Assignment :: Write out, from the entries below, exactly the lines that run between the lines holding "else if status c =? PROXY_CHANNEL_STATUS_TIMEOUT" and "let out := map", inclusive, and stop there.

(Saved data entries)
▬▬▬▬▬▬
Lemma holds_fresh exact : bitsOf exact freshIds ∅.
Proof.
  constructor; try done; try (cbn; lia).
  intros id Hid. rewrite bool_decide_false by set_solver. unfold bitAt, freshIds. cbn [g_proxyChanIdBits].
  rewrite word_replicate. apply Z.testbit_0_l.
Qed.

(** ** Bits *)

Lemma one_bit b : 0 <= b < 64 -> u64 (Z.shiftl ID_USED b) = 2 ^ b.
Proof.
  intros Hb. unfold ID_USED. rewrite Z.shiftl_1_l. apply u64_small. split; [lia|].
  apply (Z.lt_le_trans _ (2 ^ 64)); [apply Z.pow_lt_mono_r; lia|]. done.
Qed.

Lemma land_bit w b : 0 <= b -> (Z.land w (2 ^ b) =? 0) = negb (Z.testbit w b).
Proof.
  intros Hb. destruct (Z.testbit w b) eqn:E; cbn.
  - apply Z.eqb_neq. intros H. apply (f_equal (fun z => Z.testbit z b)) in H.
    rewrite Z.land_spec, E, Z.pow2_bits_true, Z.testbit_0_l in H by lia. discriminate.
  - apply Z.eqb_eq. apply Z.bits_inj'. intros n Hn. rewrite Z.land_spec, Z.testbit_0_l, Z.pow2_bits_eqb by lia.
    destruct (Z.eqb_spec b n) as [->|]; [now rewrite E|apply andb_false_r].
Qed.

Lemma word_insert bits i v j : length bits = 16%nat -> 0 <= i < 16 -> 0 <= j < 16 ->
  word (<[Z.to_nat i := v]> bits) j = if Z.eqb i j then v else word bits j.
Proof.
  intros Hl Hi Hj. unfold word. rewrite !nth_lookup. destruct (Z.eqb_spec i j) as [->|Hne].
  - rewrite list_lookup_insert_eq by lia. done.
  - rewrite list_lookup_insert_ne by lia. done.
Qed.

Lemma id_parts id : isId id -> 0 <= id / 64 < 16 /\ 0 <= id mod 64 < 64.
Proof. unfold isId. intros. split; [|apply Z.mod_pos_bound; lia]. split; [apply Z.div_pos; lia|apply Z.div_lt_upper_bound; lia]. Qed.

Lemma id_same x y : x / 64 = y / 64 -> x mod 64 = y mod 64 -> x = y.
Proof. intros H1 H2. rewrite (Z.div_mod x 64), (Z.div_mod y 64) by lia. congruence. Qed.

Lemma idBit_set bits id id' : length bits = 16%nat -> isId id -> isId id' ->
  bitAt (<[Z.to_nat (id / 64) := Z.lor (word bits (id / 64)) (2 ^ (id mod 64))]> bits) id' = bitAt bits id' || (id =? id').
Proof.
  intros Hl H H'. destruct (id_parts _ H) as [Hi Hb], (id_parts _ H') as [Hi' Hb']. unfold bitAt.
  rewrite word_insert by done. destruct (Z.eqb_spec (id / 64) (id' / 64)) as [E|Hne].
  - rewrite Z.lor_spec, Z.pow2_bits_eqb, E by lia. f_equal. apply eq_true_iff_eq. rewrite !Z.eqb_eq.
    split; [|now intros ->]. intros Hm. now apply id_same.
  - destruct (Z.eqb_spec id id') as [->|]; [done|]. now rewrite orb_false_r.
Qed.
Definition TransProxyProcessDataRecv (msg : ProxyMessage) : M unit :=
  ok ← calloc;
  if negb ok then mret tt
  else
    '(r, o) ← TransProxyGetRecvMsgChanInfo (msgMyId msg) (msgPeerId msg);
    match o with
    | None => mret tt
    | Some info => ignore (call (OnProxyChannelMsgReceived (channelId info) (appInfo info) (data msg)))
    end.

Definition TransProxyOnMessageReceived (env : Env) (msg : ProxyMessage) : M unit :=
  if msgType msg =? PROXYCHANNEL_MSG_TYPE_HANDSHAKE then TransProxyProcessHandshakeMsg env msg
  else if msgType msg =? PROXYCHANNEL_MSG_TYPE_HANDSHAKE_ACK then TransProxyProcessHandshakeAckMsg env msg
  else if msgType msg =? PROXYCHANNEL_MSG_TYPE_RESET then TransProxyProcessResetMsg env msg
  else if msgType msg =? PROXYCHANNEL_MSG_TYPE_KEEPALIVE then TransProxyProcessKeepAlive env msg
  else if msgType msg =? PROXYCHANNEL_MSG_TYPE_KEEPALIVE_ACK then TransProxyProcessKeepAliveAck env msg
  else if msgType msg =? PROXYCHANNEL_MSG_TYPE_NORMAL then TransProxyProcessDataRecv msg
  else if msgType msg =? PROXYCHANNEL_MSG_TYPE_HANDSHAKE_AUTH then TransProxyProcessHandshakeAuthMsg msg
  else mret tt.

(** ** The timer *)

(** A channel after one second, and whether it leaves the table. *)
Definition timerItem (c : ProxyChannelInfo) : ProxyChannelInfo * bool :=
  let c := c <| timeout := u16 (timeout c + 1) |> in
  let limit := if isD2D c then D2D_CHANNEL_CONTROL_TIMEOUT else PROXY_CHANNEL_CONTROL_TIMEOUT in
  if ((status c =? PROXY_CHANNEL_STATUS_HANDSHAKEING) || (status c =? PROXY_CHANNEL_STATUS_PYH_CONNECTING)) &&
     (timeout c >=? limit)
  then (c <| status := if status c =? PROXY_CHANNEL_STATUS_HANDSHAKEING then PROXY_CHANNEL_STATUS_HANDSHAKE_TIMEOUT
                       else PROXY_CHANNEL_STATUS_CONNECTING_TIMEOUT |>, true)
  else if (status c =? PROXY_CHANNEL_STATUS_KEEPLIVEING) && (timeout c >=? PROXY_CHANNEL_CONTROL_TIMEOUT)
  then (c <| status := PROXY_CHANNEL_STATUS_TIMEOUT |>, true)
  else (c, false).

Definition timerOne (c : ProxyChannelInfo) : M unit :=
  let c := wipeChan (noFastData c) in
  if status c =? PROXY_CHANNEL_STATUS_HANDSHAKE_TIMEOUT then
    ok ← calloc;
    if negb ok then mret tt
    else
      TransProxyPostOpenFailMsgToLoop c SOFTBUS_TRANS_HANDSHAKE_TIMEOUT;;
      TransProxyPostDisConnectMsgToLoop (connId c) (asBool (isServer c)) c
  else if status c =? PROXY_CHANNEL_STATUS_CONNECTING_TIMEOUT then
    TransDelConnByReqId (u32 (reqId c));;
    TransProxyPostOpenFailMsgToLoop c SOFTBUS_TRANS_HANDSHAKE_TIMEOUT
  else if status c =? PROXY_CHANNEL_STATUS_TIMEOUT then TransProxyPostKeepAliveMsgToLoop c
  else mret tt.

Definition TransProxyTimerItemProc (l : list ProxyChannelInfo) : M unit := forEach timerOne l.

Definition TransProxyTimerProc : M unit :=
  l ← lock;
  if negb l then mret tt
  else
    n ← get cnt;
    if n <=? 0 then mret tt
    else
      all ← get chans;
      let items := map timerItem all in
      let out := map fst (List.filter snd items) in
      modify (fun w => w <| chans := map fst (List.filter (fun x => negb (snd x)) items) |>
                         <| cnt := u32 (cnt w - Z.of_nat (length out)) |>);;
      forEach (fun c => releaseChannelId (channelId c)) out;;
      TransProxyTimerItemProc (rev out).

End ProxyChannel.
▬▬▬▬▬▬
Answer box ::
  else if status c =? PROXY_CHANNEL_STATUS_TIMEOUT then TransProxyPostKeepAliveMsgToLoop c
  else mret tt.

Definition TransProxyTimerItemProc (l : list ProxyChannelInfo) : M unit := forEach timerOne l.

Definition TransProxyTimerProc : M unit :=
  l ← lock;
  if negb l then mret tt
  else
    n ← get cnt;
    if n <=? 0 then mret tt
    else
      all ← get chans;
      let items := map timerItem all in
      let out := map fst (List.filter snd items) in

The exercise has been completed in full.